Wall Street firms begin major layoffs
Two of Wall Street's biggest firms started cutting thousands of jobs on Wednesday, with Goldman Sachs reducing its workforce by up to 3,200, and BlackRock by up to 500.
A sharp downturn in investment banking and difficulties in retail banking are driving the cuts at Goldman. It is one of the biggest rounds of layoffs at the company since the 2008 global financial crisis. Goldman has also struggled to gain traction in consumer banking despite hefty investments.
The Federal Reserve's aggressive interest rate hikes also have hit the markets and earnings at financial firms.
Goldman had just over 49,000 employees at the end of September. Even after this week's layoffs, the company's headcount is expected to be larger than it was before the pandemic.
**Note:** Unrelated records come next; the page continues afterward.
Lemma windows_ok {A : Type} (t : list (list A)) (step n tau : nat) :
  1 <= step -> step * n <= tau ->
  windows t (step * n) step (Z.of_nat (length t) - Z.of_nat tau)
  = Ok (map (window t step n) (seq 0 (length t - tau))).
Proof.
  intros Hs Htau. unfold windows, range.
  replace (Z.to_nat (Z.of_nat (length t) - Z.of_nat tau)) with (length t - tau) by lia.
  apply mapM_ok. intros i Hi. apply in_seq in Hi.
  rewrite (slice_strided t [] n i Hs) by lia.
  reflexivity.
Qed.

Lemma concat_length_const {A : Type} (c : nat) (l : list (list A)) :
  Forall (fun r => length r = c) l -> length (concat l) = length l * c.
Proof.
  induction 1 as [|r l Hr _ IH]; simpl; [reflexivity|].
  rewrite length_app, IH, Hr. reflexivity.
Qed.

Lemma nth_row_length {A : Type} (c : nat) (t : list (list A)) (j : nat) :
  Forall (fun r => length r = c) t -> j < length t -> length (nth j t []) = c.
Proof.
  intros Ht Hj. rewrite Forall_forall in Ht. apply Ht. apply nth_In. exact Hj.
Qed.

Lemma window_length {A : Type} (c : nat) (t : list (list A)) (step n i : nat) :
  Forall (fun r => length r = c) t ->
  (forall k, k < n -> i + k * step < length t) ->
  length (window t step n i) = n * c.
Proof.
  intros Ht Hin. unfold window.
  rewrite concat_length_const with (c := c).
  - rewrite length_map, length_seq. reflexivity.
  - apply Forall_forall. intros r Hr. apply in_map_iff in Hr.
    destruct Hr as [k [<- Hk]]. apply in_seq in Hk.
    apply nth_row_length; [exact Ht|apply Hin; lia].
Qed.

Lemma skipn_as_map {A : Type} (d : A) (k : nat) (l : list A) :
  skipn k l = map (fun i => nth (i + k) l d) (seq 0 (length l - k)).
Proof.
  revert l. induction k as [|k IH]; intros l.
  - rewrite Nat.sub_0_r. simpl.
    induction l as [|a l IHl]; simpl; [reflexivity|].
    f_equal. rewrite <- seq_shift, map_map. rewrite IHl at 1.
    apply map_ext. intros i. rewrite !Nat.add_0_r. reflexivity.
  - destruct l as [|a l]; simpl; [reflexivity|].
    rewrite IH. apply map_ext. intros i.
    replace (i + S k) with (S (i + k)) by lia. reflexivity.
Qed.

Lemma np_array_stack {A : Type} (c : nat) (l : list (list A)) :
  Forall (fun r => length r = c) l -> np_array l = Ok (stack c l).
Proof.
  intros H. destruct l as [|r rs]; simpl; [reflexivity|].
  inversion H as [|r' rs' Hr Hrs]; subst.
  assert (E : forallb (fun r' => length r' =? length r) rs = true).
  { apply forallb_forall. intros r' Hr'. rewrite Forall_forall in Hrs.
    rewrite (Hrs r' Hr'). apply Nat.eqb_refl. }
  rewrite E. reflexivity.
Qed.

Lemma select_rows_ok {A : Type} (c : nat) (rs : list (list A)) (mask : list bool)
    (idx : list nat) :
  (forall i, In i idx -> i < length mask /\ i < length rs) ->
  select_rows (Arr2 (mkMat c rs)) mask idx
  = Ok (map (fun i => nth i rs []) (filter (fun i => nth i mask false) idx)).
Proof.
  induction idx as [|i idx IH]; intros H; simpl; [reflexivity|].
  destruct (H i (or_introl eq_refl)) as [Hm Hr].
  rewrite (lookup_nth mask false Hm). simpl.
  assert (IH' := IH (fun j Hj => H j (or_intror Hj))).
  destruct (nth i mask false).
  - rewrite (lookup_nth rs [] Hr). simpl. rewrite IH'. reflexivity.
  - exact IH'.
Qed.

Lemma filter_map_seq {A : Type} (w : nat -> A) (d : A) (p : nat -> bool) (m : nat) :
  map (fun i => nth i (map w (seq 0 m)) d) (filter p (seq 0 m))
  = map w (filter p (seq 0 m)).
Proof.
  apply map_ext_in. intros i Hi. apply filter_In in Hi. destruct Hi as [Hi _].
  apply in_seq in Hi.
  rewrite (nth_indep _ d (w 0)) by (rewrite length_map, length_seq; lia).
  rewrite map_nth, seq_nth by lia. reflexivity.
Qed.
(** * run.py: the multi-operations script

    A shallow embedding of [MultiOperationsScript] (src/run.py): the
    constructor with its command-line parser, the secret lookup, the MS SQL
    provisioning sequence, the SSH inspection, the WinRM bridge and the
    [run] sequencer, as state-passing functions over an explicit trace of
    the calls the script makes on its collaborators (Secrets Manager, the
    SQL driver, the SSH client, the WinRM session and the logger).  The
    collaborators themselves are not part of run.py: their outcomes are
    read from a [world] record.  The SQL server is modelled from the spec,
    as a small state machine that reads the five statement texts the
    script sends. *)

From Stdlib Require Import ZArith QArith DecimalString DecimalZ DecimalPos Ascii.
From stdpp Require Import gmap strings list.

#[local] Set Warnings "-register-all".
#[local] Open Scope Z_scope.

(** ** Python string operations used by the script *)

(** A Python [str] is held as the bytes of its UTF-8 encoding: a character
    below U+0080 is one [ascii], any other character two to four. *)
Module Py.

(** [sep.join(parts)] *)
Fixpoint join (sep : string) (parts : list string) : string :=
  match parts with
  | [] => ""
  | [p] => p
  | p :: ps => p +:+ sep +:+ join sep ps
  end.

(** [hay.startswith(needle)] *)
Fixpoint startswith (needle hay : string) : bool :=
  match needle, hay with
  | "", _ => true
  | String a n, String b h => if decide (a = b) then startswith n h else false
  | String _ _, "" => false
  end.

(** [needle in hay] on two strings: substring test. *)
Fixpoint contains (needle hay : string) : bool :=
  startswith needle hay ||
  match hay with
  | "" => false
  | String _ h => contains needle h
  end.

(** Positions (from [i]) at which [needle] occurs in [hay]. *)
Fixpoint occurrences_from (i : nat) (needle hay : string) : list nat :=
  (if startswith needle hay then [i] else []) ++
  match hay with
  | "" => []
  | String _ h => occurrences_from (S i) needle h
  end.

Definition occurrences : string → string → list nat := occurrences_from 0.

(** [String.drop n s] : the suffix of [s] after its first [n] characters. *)
Fixpoint drop (n : nat) (s : string) : string :=
  match n, s with
  | O, _ => s
  | S n, String _ s => drop n s
  | S _, "" => ""
  end.
Definition CopyFileInternal (fuel : nat) (source target : string)
    (moveMode fullHashMode : bool) : M (option error) :=
  st ← ask (IsFileExist target);
  if bool_decide (st = FileExistStatus_NotExist) then
    doCopyOrMove source target moveMode;;
    mret None
  else
    let renameIdx := 1 in
    let newTarget := target in
    newTarget ← CopyFileInternal_loop fuel source target fullHashMode
                  renameIdx newTarget;
    let target := newTarget in
    st ← ask (IsFileExist target);
    (if bool_decide (st = FileExistStatus_NotExist) then
       doCopyOrMove source target moveMode;; mret tt
     else
       (if moveMode then os.Remove source;; mret tt else mret tt);;
       fmt.Printf (line_skipped source target));;
    mret None.

End Engine.

Module sort.
(** [sort.Sort(sort.Reverse(sort.StringSlice(l)))]: [l] in descending
    byte-wise order.  Strings that compare equal are identical, so the
    result does not depend on the sorting algorithm. *)
Definition Reverse_StringSlice (l : list string) : list string :=
  merge_sort (fun a b => String.le b a) l.
End sort.

(** The removal pass of [CopyDirectory]:

      for _, dirToRemove := range dirList { os.Remove(dirToRemove) } *)
Fixpoint removeEach (dirList : list string) : M unit :=
  match dirList with
  | [] => mret tt
  | dirToRemove :: rest => os.Remove dirToRemove;; removeEach rest
  end.

Definition identical_text (source target : string) : string :=
  fmt.Sprint ["pcopy: error: %s and %s are identical (not copied).";
              source; target].

Definition invalid_target_text (target : string) : string :=
  fmt.Sprint ["pcopy: error: "; target;
              ": Invalid target, a directory expected"].

Section Tree.

(** The concurrent part of [CopyDirectory]: the job queue, the [jobNum]
    workers draining it with [CopyFile], and the walk that feeds it, up to
    the point where every worker has signalled completion.  Its effect on
    the file system depends on how the scheduler interleaves the workers,
    so it is left open here: [walkAndWork] stands for the run under any
    one schedule, from the state the call is made in to the state all
    workers have finished in; it returns the recorded [dirList], or
    panics. *)
Variable walkAndWork :
  Z -> string -> string -> bool -> bool -> bool -> M (list string).

Definition CopyDirectory (source target : string)
    (moveMode fullHashMode recursiveMode : bool) : M (option error) :=
  if String.eqb source target then
    mret (Some (errors.New (identical_text source target)))
  else
    targetStatus ← ask (IsFileExist target);
    if bool_decide (targetStatus <> FileExistStatus_Directory) then
      mret (Some (errors.New (invalid_target_text target)))
    else
      let jobNum := if moveMode then 10 else 1 in
      dirList ← walkAndWork jobNum source target moveMode fullHashMode
                  recursiveMode;
      (if moveMode then
         removeEach (sort.Reverse_StringSlice dirList)
       else mret tt);;
      mret None.

End Tree.

(* ===================================================================== *)
(** * Sample file systems *)
(* ===================================================================== *)

Definition bytes (s : string) : list byte := list_byte_of_string s.

(** A stand-in for the digest in the examples: never empty, and different
    on different data. *)
Definition sample_digest (data : list byte) : string :=
  "h" +:+ string_of_list_byte data.

Definition sample_dir : node := DirNode 4096 493 0.

Definition make_world (m : gmap (list string) node) (e : faults) : world :=
  {| files := m; cwd := []; clock := 100; stdout := []; env := e |}.

(** [/src/photo.jpg], and a target directory where the names [photo.jpg]
    and [photo(1).jpg] are taken by other content. *)
Definition photo_files : gmap (list string) node :=
  list_to_map
    [ ([], sample_dir);
      (["src"], sample_dir);
      (["src"; "photo.jpg"], RegFile (bytes "abc") 420 7);
      (["dst"], sample_dir);
      (["dst"; "photo.jpg"], RegFile (bytes "xyz") 384 3);
      (["dst"; "photo(1).jpg"], RegFile (bytes "xyw") 384 3) ].

Definition photo_world : world := make_world photo_files no_faults.
(** * Daily work report: the team summarization pipeline of [daily_report.py]

    A shallow embedding of the summarization core of [src/daily_report.py]:
    the remote summarizer client [hf_post], the response extractor
    [extract_summary_from_response], the bullet splitter [split_to_bullets],
    the raw-entry fallback [bulletify_tasks] and the per-team pipeline
    [summarize_team_tasks], followed by the properties of these functions.
    Of the callers, the grouping of the records by team and the height of a
    row in [generate_excel_by_team] and the counting of
    [generate_dept_team_summary] are embedded too; workbook, mail and
    database access are not.

    Conventions of the embedding.
    - A Python [str] is a [string]; each character stands for one code point
      below 256.  [len], slicing and the character classes work on code
      points.
    - Python integers ([max_points], [max_retries], sleep durations) are [Z].
    - Exceptions are values of [exn]; a computation that can raise returns a
      [result].  Network requests and [time.sleep] act on an explicit
      [world]; the remote endpoint is a function of the request number and
      of what was posted.
    - [print] calls only write diagnostics and are left out.
    - A record of the collection is a [report]: the values it holds under
      the keys that the code reads.  A call of [.strip()] on a value that is
      not a [str] raises; the grouping and counting loops return an [option],
      [None] standing for that exception. *)

From Stdlib Require Import ZArith Lia Ascii String.
From stdpp Require Import gmap strings list sorting.

#[local] Set Warnings "-clear-no-such-hyp".

Open Scope string_scope.
Open Scope list_scope.
Open Scope Z_scope.

(** ** Python string primitives *)

Module PyStr.

Definition code (c : ascii) : N := N_of_ascii c.

(** [str.isspace] on one character, and the class [\s] of [re] on [str]
    patterns: code points 9-13, 28-31, 32, 0x85 and 0xA0 (below 256). *)
Definition is_space (c : ascii) : bool :=
  let n := code c in
  ((9 <=? n) && (n <=? 13) || (28 <=? n) && (n <=? 32)
   || (n =? 133) || (n =? 160))%N.

(** The character set ['.!?']. *)
Definition is_terminal (c : ascii) : bool :=
  let n := code c in ((n =? 46) || (n =? 33) || (n =? 63))%N.

(** The character class [[\n;]]. *)
Definition is_line_sep (c : ascii) : bool :=
  let n := code c in ((n =? 10) || (n =? 59))%N.

(** [bool(s)] for a [str]: the empty string is falsy. *)
Definition truthy (s : string) : bool :=
  match s with EmptyString => false | String _ _ => true end.

Definition len (s : string) : Z := Z.of_nat (String.length s).
(** Division of [k] by 2, spelled out for [lia]. *)
Ltac mod2_facts k :=
  pose proof (Nat.div_mod_eq k 2);
  pose proof (Nat.mod_upper_bound k 2 ltac:(lia)).

(** What a tick does to [completedCycles]. *)
Lemma completedCycles_updateSignal (t : TrafficSignal) :
  completedCycles (updateSignal t) =
    if yellowExit t
    then (if 2 <=? completedCycles t + 1 then 0 else completedCycles t + 1)
    else completedCycles t.
Proof.
  unfold yellowExit. tick_cases t.
  - rewrite andb_true_r.
    destruct (currentState t); try done.
    by destruct (2 <=? completedCycles t + 1).
  - by rewrite andb_false_r.
Qed.

(** From a fresh counter, [completedCycles] is the number of Yellow exits
    so far, modulo 2. *)
Lemma completedCycles_parity (s : TrafficSignal) (n : nat) :
  completedCycles s = 0 ->
  completedCycles (ticks n s) = Z.of_nat (yellowExits n s mod 2).
Proof.
  intros H0. induction n as [|n IH]; [done|].
  rewrite ticks_S, completedCycles_updateSignal.
  unfold yellowExits in *. cbn [countTicks].
  set (k := countTicks yellowExit n s) in *.
  destruct (yellowExit (ticks n s)); rewrite IH.
  - mod2_facts k. mod2_facts (k + 1)%nat.
    destruct (Z.leb_spec 2 (Z.of_nat (k mod 2) + 1)); lia.
  - by rewrite Nat.add_0_r.
Qed.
The cuts represent about 6.5 percent of the workforce at Goldman, which skipped the annual cull of staff in both 2020 and 2021. Meanwhile, the company reportedly is still moving ahead with plans to hire junior bankers and in other areas as needed.
A spokesman for BlackRock, the world's largest asset manager, cited "an unprecedented market environment" as the reason for the layoffs, which represent about 3 percent of its workers. The company said after the layoffs it will still have more employees than it did a year ago.
BlackRock grew its workforce by more than 20 percent over the past three years, as it and other Wall Street firms hired aggressively during a market boom.
Chris Kotowski, an analyst at Oppenheimer and Co, said everyone working on Wall Street gets accustomed to these kinds of staff reductions, as it is part of doing business.
Other Wall Street firms are also trimming headcount. Morgan Stanley is cutting about 2 percent of its global workforce, and other investment banks might make cuts in the coming weeks depending on whether revenues are tracking below estimates in February and March.
"If things haven't gotten better in the first quarter, we'll have more changes," said Alan Johnson, a compensation consultant. "You can't have these expensive people sitting around with nothing to do."
The layoffs come as Wall Street firms prepare to announce bonuses for 2022, and analysts have been saying for weeks these payouts will be greatly reduced at all levels.
The layoffs aren't limited to Wall Street. Dow Jones, a division of News Corp that includes The Wall Street Journal, Barron's and MarketWatch, plans to lay off employees on Thursday, according to IAPE, the union representing unionized Dow Jones employees. Dow Jones has not officially announced any layoffs.